The poster boy for the above-ground weed entrepreneur movement is Justin Hartfield, the CEO of marijuana review and discussion site WeedMaps. Hartfield makes big money from WeedMaps—the company generates over $25 million per year. He's continuing to expand his empire, co-founding marijuana technology venture capital firm Ghost Group in 2012 (brands include WeedMaps, MMJMenu.com, Marijuana.com, and marketing company Bonfire), and more recently, launching marijuana VC investment fund Emerald Ocean Capital.
The fund's goal, according to its website:
The Emerald Ocean Capital team seeks to cement a leading position within the legal cannabis industry by consolidating market share through strategic investments. The principals look to build upon their past experience in the legal cannabis industry to navigate the opportunities in this emerging industry.
The 29-year-old Hartfield launched Emerald Ocean Capital in 2013 for the same reason that he's launched all his other marijuana ventures: There was an opening in the market. "We started to see a lot more investors and entrepreneurs coming through our contact form and submitting business plans. We always got a bunch of business plans in past, but they were starting to get better and better," he says. "We decided we wanted to capitalize on those opportunities. It just made a lot of sense."
While Emerald Ocean is investing in marijuana-related business, it won't put money into any dispensaries or grow operations—at least not in the near future. With a federal ban still in place on marijuana, that would be too risky even for Hartfield, who is already peripherally participating in a semi-legal industry. And up until recently, banks didn't allow marijuana businesses to open bank accounts, making direct weed investments even more dicey.
He's more interested in software companies that dance around the edges of the marijuana economy, like WeedMaps.
Hartfield also says that his firm, which is working with friends and family investors to raise up to $25 million, is keeping an eye on marijuana testing labs. These days, testing labs often just scrape by; they're hardly raking in cash since most states don't yet require safety testing for marijuana. But Washington will have mandatory testing when its recreational marijuana program rolls out. So will Illinois' upcoming medical marijuana program. "Right now, it's really expensive to do the tests. As machinery gets more sophisticated, prices are going to come down," Hartfield believes.
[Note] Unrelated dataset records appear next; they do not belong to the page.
Lemma worker_invalidates_witness : passed (WorkflowStateV1.verification worked_state) = false.
Proof.
  apply (worker_invalidates developer_node (effective_policy demo_normal developer_node)
           demo_snapshot succeeds verified_state worked_update worked_state
           (ApprovalPolicy.Build_t None None None) "decision");
    [reflexivity|reflexivity|vm_compute; reflexivity|vm_compute; reflexivity].
Defined.

(** The developer node reports success; its update ends the evidence of the state. *)
Lemma developer_ran :
  _factory developer_node (effective_policy demo_normal developer_node) demo_snapshot succeeds verified_state
  = Ok worked_update.
Proof. vm_compute. reflexivity. Qed.
Lemma external_execution_witness :
  ∃ f u, succeeds = Some f
    ∧ executed developer_node (effective_policy demo_normal developer_node) verified_state u
        "main:developer:1" worked_update.
Proof.
  destruct (external_execution developer_node (effective_policy demo_normal developer_node) demo_snapshot
              succeeds verified_state worked_update developer_ran eq_refl) as (f & u & Hf & _ & Hu).
  exists f, u. split; [exact Hf|exact Hu].
Defined.

(** Two tasks, the second of which depends on the first. *)
Definition task (status : string) (deps : list string) : json :=
  JObj [("status", JStr status); ("dependencies", JArr (JStr <$> deps))].
Definition tasks : jobj := [("build", task "completed" []); ("test", task "pending" ["build"])].
Definition tasks_state : WorkflowStateV1.t :=
  WorkflowStateV1.Build_t None None None None None None None (Some [("items", JObj tasks)]) None
    None None None None None None None.
Definition dispatched : jobj := Eval vm_compute in
  match _dispatch tasks_state with Ok d => d | Err _ => [] end.

Lemma _dispatch_spec_witness : ready_task tasks "test".
Proof.
  destruct (_dispatch_spec tasks_state dispatched tasks) as [_ Hc];
    [reflexivity|apply (bool_decide_unpack _); vm_compute; exact I|vm_compute; reflexivity|].
  destruct Hc as [Hr _]. exact Hr.
Defined.

Lemma finalize_status_witness : ∃ s, [("status", JStr "failed")] = [("status", JStr s)]
  ∧ s ∈ final_statuses.
Proof.
  destruct (finalize_status WorkflowStateV1.empty Outcome.failed [("status", JStr "failed")])
    as (s & Hs & Hin & _); [vm_compute; reflexivity|].
  exists s. split; [exact Hs|exact Hin].
Defined.

(** A join whose two children have completed. *)
Definition children : list string := ["split:1:left"; "split:1:right"].
Definition joined_state : WorkflowStateV1.t :=
  WorkflowStateV1.Build_t None
    (Some [("split:1:left", JObj succeeded); ("split:1:right", JObj succeeded)])
    (Some children) (Some children) (Some [("visit:main:split", 1)]) None None None None None None
    None None None None None.
Definition join_update : jobj := Eval vm_compute in
  match join_results joined_state "main:merge:1" "split" with Ok d => d | Err _ => [] end.

Lemma join_results_complete_witness : "split:1:left" ∈ children.
Proof.
  destruct (join_results_complete joined_state "main:merge:1" "split" join_update) as [_ Hall];
    [vm_compute; reflexivity|].
  apply (Hall "split:1:left"). apply (bool_decide_unpack _); vm_compute; exact I.
Defined.
(* ===== verification/EffectScenarios.v ===== *)
(** * Effect scenarios

A run of the effect ledger on a small control plane: executor [a] executes the
organizer node of the demo, with an instruction for it, and the adapter answers as
a script says. *)
From S2P Require Import Prelude Enums PyJson PyDecimal Failures Verification Registry.
From S2P Require Import WorkflowSpec Normalize State NodeFactory Validate Database Ownership.
From S2P Require Import Commands Routing ModelSelection Effects Ledger Demo Instances.
From S2P Require Import WorkflowScenarios RuntimeScenarios.
From stdpp Require Import gmap.
Local Open Scope Z_scope.
Local Open Scope stdpp_scope.

#[export] Instance sample_redactor : Redactor := λ o, o.
#[export] Instance sample_uuid : UuidFormat := λ s, Z.to_N <$> digits 0 s.
#[export] Instance dump_evaluation : ModelDump RouteEvaluationData.t := λ e,
  JObj [("request", model_dump (RouteEvaluationData.request e))].

(** ** Scripts *)

(** What lets a call go on: a transaction, or an answer. *)
Inductive input := Commit (t : readings) | Answer (o : EffectObservation.t).

Definition feed (g : Z) (s : sys) (i : input) : option sys :=
  p ← procs s !! g;
  match i with
  | Commit t =>
      r ← proc_tx t p (Ledger.tables s);
      Some {| Ledger.tables := r.2; procs := <[g := r.1]> (procs s); dispatches := dispatches s |}
  | Answer o =>
      q ← proc_adapter o p;
      Some {| Ledger.tables := Ledger.tables s; procs := <[g := q]> (procs s);
              dispatches := if dispatching p then S (dispatches s) else dispatches s |}
  end.

Lemma feed_step run_id key g s i s' : feed g s i = Some s' → sys_step run_id key s s'.
Proof.
  unfold feed. destruct (procs s !! g) as [p|] eqn:Hp; [|done]. simpl. destruct i as [t|o].
  - destruct (proc_tx t p (Ledger.tables s)) as [[q d]|] eqn:Ht; [|done]. intros [= <-].
    by eapply sys_tx.
  - destruct (proc_adapter o p) as [q|] eqn:Ho; [|done]. intros [= <-]. by eapply sys_adapter.
Qed.

Definition play (g : Z) (l : list input) (s : sys) : option sys :=
  foldl (λ acc i, acc ≫= λ s, feed g s i) (Some s) l.

Lemma play_steps run_id key g l s s' : play g l s = Some s' → rtc (sys_step run_id key) s s'.
Proof.
  unfold play. revert s. induction l as [|i l IH]; intros s; simpl; [by intros [= <-]|].
  destruct (feed g s i) as [s1|] eqn:Hf.
  - intros Hl. eapply rtc_l; [by eapply feed_step|by apply IH].
  - intros Hl. exfalso. clear IH Hf. by induction l.
Qed.

(** ** Executor [a] *)

Definition instruction : json := JObj [("command_id", JStr "c1"); ("text", JStr "be brief")].
Definition instructed_run : RunModel.t :=
  RunModel.with_runtime [("instructions", JArr [instruction])]
    (a_run RunStatus.QUEUED DesiredRunState.RUNNING).
Definition claimed : db :=
  match claims "a" 10 (RuntimeScenarios.tables instructed_run []) with
  | Ok (_, d) => d
  | Err _ => d0
  end.

Definition organizer_node : WorkflowNode.t := Eval vm_compute in pick "organizer".
Definition organizer_policy : NodePolicy.t := Eval vm_compute in
  let p := effective_policy demo_normal organizer_node in
  NodePolicy.Build_t (NodePolicy.worker_selector p) (NodePolicy.model_route_ref p)
    (NodePolicy.retry_policy_ref p) (NodePolicy.permission_policy_ref p)
    (NodePolicy.verification p) (NodePolicy.approval p) (NodePolicy.timeout_seconds p)
    (NodePolicy.max_concurrency p) true (NodePolicy.accepts_set p).
Definition organizer_call : call := {|
  c_fence := fence_a;
  c_context := NodeContext.Build_t organizer_node organizer_policy demo_snapshot "main:organizer:1";
  c_state := WorkflowStateV1.empty;
  c_idempotent := false;
|}.

Definition at_time (t : Z) : readings := Build_readings t t t t t 77.
Definition observed (s : ObservedStatus.t) (r : option jobj) : input :=
  Answer (EffectObservation.Build_t s r).
Definition organized : jobj := [("outcome", JObj [("status", JStr "succeeded")])].

Definition begun : sys :=
  {| Ledger.tables := claimed; procs := ∅; dispatches := 0 |}.
Definition called : sys :=
  {| Ledger.tables := claimed; procs := {[1 := Handling organizer_call PPrepare]};
     dispatches := 0 |}.
(** Until the result is observed. *)
Definition script : list input :=
  [Commit (at_time 12); observed ObservedStatus.absent None; Commit (at_time 13);
   observed ObservedStatus.absent None; Commit (at_time 14);
   observed ObservedStatus.succeeded (Some organized)].
Definition observed_state : sys := default begun (play 1 script called).

(** A call as [Handling organizer_call p] at generation 1. *)
Definition point (s : sys) : option pc :=
  match procs s !! 1 with Some (Handling _ p) => Some p | _ => None end.

Example script_point : point observed_state
  = Some (PSettle 77 EffectStatus.SUCCEEDED (Some organized) (Returned (Some organized))).
Proof. vm_compute. reflexivity. Qed.

Lemma claimed_ok : tables_ok claimed.
Proof.
  assert (tables_ok (RuntimeScenarios.tables instructed_run [])) as Hok
    by (split; [by apply tables_keyed|apply leases_ok_nil]).
  refine (proj1 (step_ok _ _ Hok _)).
  apply (step_claim "a" 30 (Some 1) None (λ _, false) 10 10 _ (Some fence_a) claimed); [lia|].
  vm_compute. reflexivity.
Qed.

Lemma begun_start : start_state 1 "main:organizer:1" begun.
Proof.
  assert (effects claimed = ∅) as He by (vm_compute; reflexivity).
  split; simpl; [exact claimed_ok| |by rewrite He|done|done].
  split; by rewrite He.
Qed.

Lemma organizer_of_effect : of_effect 1 "main:organizer:1" 1 (Handling organizer_call PPrepare).
Proof. by split_and!. Qed.

Lemma called_step : sys_step 1 "main:organizer:1" begun called.
Proof.
  apply (sys_start 1 "main:organizer:1" begun 1 (Handling organizer_call PPrepare));
    [done|done|exact organizer_of_effect].
Qed.

Lemma observed_steps : rtc (sys_step 1 "main:organizer:1") begun observed_state.
Proof.
  eapply rtc_l; [exact called_step|]. apply (play_steps _ _ 1 script).
  unfold observed_state. destruct (play 1 script called) eqn:Hp; [done|].
  vm_compute in Hp. discriminate Hp.
Qed.

Lemma dispatch_at_most_once_witness : (dispatches observed_state ≤ 1)%nat.
Proof.
  apply (dispatch_at_most_once 1 "main:organizer:1" begun observed_state);
    [exact begun_start|exact observed_steps].
Defined.

Lemma ledger_refines_witness :
  rtc spec_step (0%nat, None) (abstraction 1 "main:organizer:1" observed_state).
Proof.
  apply (ledger_refines 1 "main:organizer:1" begun observed_state);
    [exact begun_start|exact observed_steps].
Defined.

(** The call at [observed_state], and the tables after its last transaction. *)
Definition settling : proc :=
  Handling organizer_call
    (PSettle 77 EffectStatus.SUCCEEDED (Some organized) (Returned (Some organized))).
Definition settled : db :=
  match proc_tx (at_time 15) settling (Ledger.tables observed_state) with
  | Some (_, d) => d
  | None => claimed
  end.

Lemma observed_point : procs observed_state !! 1 = Some settling.
Proof. vm_compute. reflexivity. Qed.
Lemma settles_point :
  proc_tx (at_time 15) settling (Ledger.tables observed_state)
  = Some (Handling organizer_call (PDone (Returned (Some organized))), settled).
Proof. vm_compute. reflexivity. Qed.

Definition done_state : sys := {|
  Ledger.tables := settled;
  procs := <[1 := Handling organizer_call (PDone (Returned (Some organized)))]>
             (procs observed_state);
  dispatches := dispatches observed_state;
|}.

Lemma returned_durable_witness :
  verdict 1 "main:organizer:1" (Ledger.tables done_state)
  = Some (EffectStatus.SUCCEEDED, Some organized).
Proof.
  refine (proj1 (returned_durable 1 "main:organizer:1" begun observed_state done_state done_state
    1 settling (at_time 15) organizer_call (Some organized) settled
    begun_start observed_steps observed_point settles_point eq_refl (rtc_refl _ _))).
Defined.

(** ** Cancellation *)

(** The tables of [observed_state] once the run is to be cancelled. *)
Definition cancelled_tables : db :=
  put_run (RunModel.with_desired DesiredRunState.CANCELLED
             (default instructed_run (runs (Ledger.tables observed_state) !! 1%N)))
    (Ledger.tables observed_state).
Definition cancelled_after : db :=
  match proc_tx (at_time 15) settling cancelled_tables with Some (_, d) => d | None => claimed end.

Lemma one_effect_ok d (e : EffectModel.t) :
  effects d = {[77%N := e]} → EffectModel.id e = 77%N → effects_ok d.
Proof.
  intros He Hid. split; rewrite He.
  - by intros i x [<- <-]%lookup_singleton_Some.
  - by intros i x i' x' [<- _]%lookup_singleton_Some [<- _]%lookup_singleton_Some.
Qed.

Lemma cancelled_run_effects_witness :
  no_progress (effects cancelled_tables) (effects cancelled_after).
Proof.
  refine (proj2 (cancelled_run_effects (at_time 15) settling cancelled_tables
    (Handling organizer_call (PDone (Raised cooperative_cancel))) cancelled_after
    (default instructed_run (runs cancelled_tables !! 1%N)) _ _ _ _));
    [eapply one_effect_ok; vm_compute; reflexivity|vm_compute; reflexivity
    |vm_compute; reflexivity|vm_compute; reflexivity].
Defined.

(** ** Instructions and models *)

Definition prepared_config : DispatchConfig.t := Eval vm_compute in
  match handler_tx organizer_call (at_time 12) PPrepare claimed with
  | Some (PInspect _ _ c, _) => c
  | _ => DispatchConfig.Build_t JNull JNull JNull
  end.
Definition prepared_tables : db :=
  match handler_tx organizer_call (at_time 12) PPrepare claimed with
  | Some (_, d) => d
  | None => claimed
  end.

Lemma instructions_once_witness :
  ∃ l, DispatchConfig.runtime_instructions prepared_config = JArr l.
Proof.
  destruct (instructions_once organizer_call (at_time 12) claimed 77 false prepared_config
              prepared_tables) as (run & Hrun & Hc); [vm_compute; reflexivity|].
  exists [instruction]. revert Hc. vm_compute. reflexivity.
Defined.

Definition selection : RouteEvaluationData.t :=
  match select_model (c_context organizer_call) [] None 12 with
  | Ok e => e
  | Err _ => RouteEvaluationData.Build_t (denied preview "" "" []) preview []
  end.

Lemma select_model_allows_witness :
  ∃ p, "organizer" ∈ ModelProfileSpec.purposes p.
Proof.
  destruct (select_model_allows (c_context organizer_call) [] None 12 selection)
    as (v & p & _ & _ & _ & _ & _ & Hp & _); [vm_compute; reflexivity|vm_compute; reflexivity|].
  exists p. exact Hp.
Defined.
Of course, if the next president decides to take a more aggressive approach in enforcing federal marijuana law, many of these investments could go down the tubes. "Justin has a high tolerance for risk, that's for sure, compared to most people. Maybe it's his age or general libertarianism," says St. Pierre. "Most other venture capitalist and hedge fund folks are well into their 40s, 50s, 60s, and have lived life long enough to be sufficiently paranoid to know what happens if you look like you're a deviant or standing out."
If legalization continues at its current rate, though, Hartfield stands to become even more wealthy. The rapid pace at which marijuana dispensaries cleared their stock when Colorado legalized the drug is only a harbinger of things to come: the $1.4 billion legal marijuana market is projected to grow to $10.2 billion in the next five years. Once more states start to legalize onsite marijuana consumption in dispensaries—like the Netherlands "coffeeshop" model—the market will grow even larger.
Emerald Ocean is investing in about one company per quarter, eschewing what Hartfield calls "that traditional Silicon Valley thing" of picking dozens of companies and banking that a few will make it big. Instead, he says, "It's much more bootstrapped. ... We'll be providing management and installing help and experienced professionals."
But marijuana entrepreneurs have a growing number of options besides Emerald Ocean. The ArcView Angel Investor Network--which includes VC fund representatives, dispensary owners, and successful entrepreneurs—banks on a wide range of marijuana-related companies. High Times (yes, the magazine) recently announced the High Times Growth Fund, a private equity fund that also invests in businesses on the outskirts of the industry.
Hartfield isn't concerned about competitors. "I think the pie is about to get a lot bigger," he says. There are also other related industries, like LED lighting and nutraceuticals, that could use their own funds, especially as more states—like New York and California—put full legalization on the ballot in the coming years.
Now that marijuana is seeming more like a legitimate industry every day, Hartfield's employee talent pool is also looking up. "My summer internship group this summer is crazy," he explains. "It's going to look like an Ivy League Daily Show writer's staff or something like that."